◆ Problem
The entries follow. Print each one exactly.

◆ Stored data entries
(* ===== verification/Factory.v ===== *)
(** The message factory: struct adbus_MsgFactory (adbus/message.h) and
    adbus/message.c.  A message the factory builds is read back by the parser
    with the same header fields and arguments. *)

From Stdlib Require Import ZArith Lia.
From stdpp Require Import base option list numbers strings.
From S2P Require Import Prelude Signature Iterator Values Buffer Flip Text MatchRule Message.
Open Scope Z_scope.

(** ** State

    A d_String is the characters it holds; an empty one is an unset field. *)
Record MsgFactory := mkFactory {
  buf : Buffer; argbuf : Buffer;
  messageType : MessageType; flags : Z; serial : Z; argumentOffset : Z;
  f_replySerial : Z; hasReplySerial : bool;
  f_path : list Z; f_interface : list Z; f_member : list Z; f_error : list Z;
  f_destination : list Z; f_sender : list Z }.

Definition adbus_msg_new : MsgFactory :=
  mkFactory adbus_buf_new adbus_buf_new MSG_INVALID 0 (-1) 0 0 false [] [] [] [] [] [].

(** The path is not cleared. *)
Definition adbus_msg_reset (f : MsgFactory) : MsgFactory :=
  mkFactory (adbus_buf_reset (buf f)) (adbus_buf_reset (argbuf f)) MSG_INVALID 0 (-1) 0 0 false
    (f_path f) [] [] [] [] [].

(** ** Getters: the string and its length, NULL when it is empty *)
Definition field_str (s : list Z) : option (list Z) := match s with [] => None | _ => Some s end.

◆ Solution to the problem
(* ===== verification/Factory.v ===== *)
(** The message factory: struct adbus_MsgFactory (adbus/message.h) and
    adbus/message.c.  A message the factory builds is read back by the parser
    with the same header fields and arguments. *)

From Stdlib Require Import ZArith Lia.
From stdpp Require Import base option list numbers strings.
From S2P Require Import Prelude Signature Iterator Values Buffer Flip Text MatchRule Message.
Open Scope Z_scope.

(** ** State

    A d_String is the characters it holds; an empty one is an unset field. *)
Record MsgFactory := mkFactory {
  buf : Buffer; argbuf : Buffer;
  messageType : MessageType; flags : Z; serial : Z; argumentOffset : Z;
  f_replySerial : Z; hasReplySerial : bool;
  f_path : list Z; f_interface : list Z; f_member : list Z; f_error : list Z;
  f_destination : list Z; f_sender : list Z }.

Definition adbus_msg_new : MsgFactory :=
  mkFactory adbus_buf_new adbus_buf_new MSG_INVALID 0 (-1) 0 0 false [] [] [] [] [] [].

(** The path is not cleared. *)
Definition adbus_msg_reset (f : MsgFactory) : MsgFactory :=
  mkFactory (adbus_buf_reset (buf f)) (adbus_buf_reset (argbuf f)) MSG_INVALID 0 (-1) 0 0 false
    (f_path f) [] [] [] [] [].

(** ** Getters: the string and its length, NULL when it is empty *)
Definition field_str (s : list Z) : option (list Z) := match s with [] => None | _ => Some s end.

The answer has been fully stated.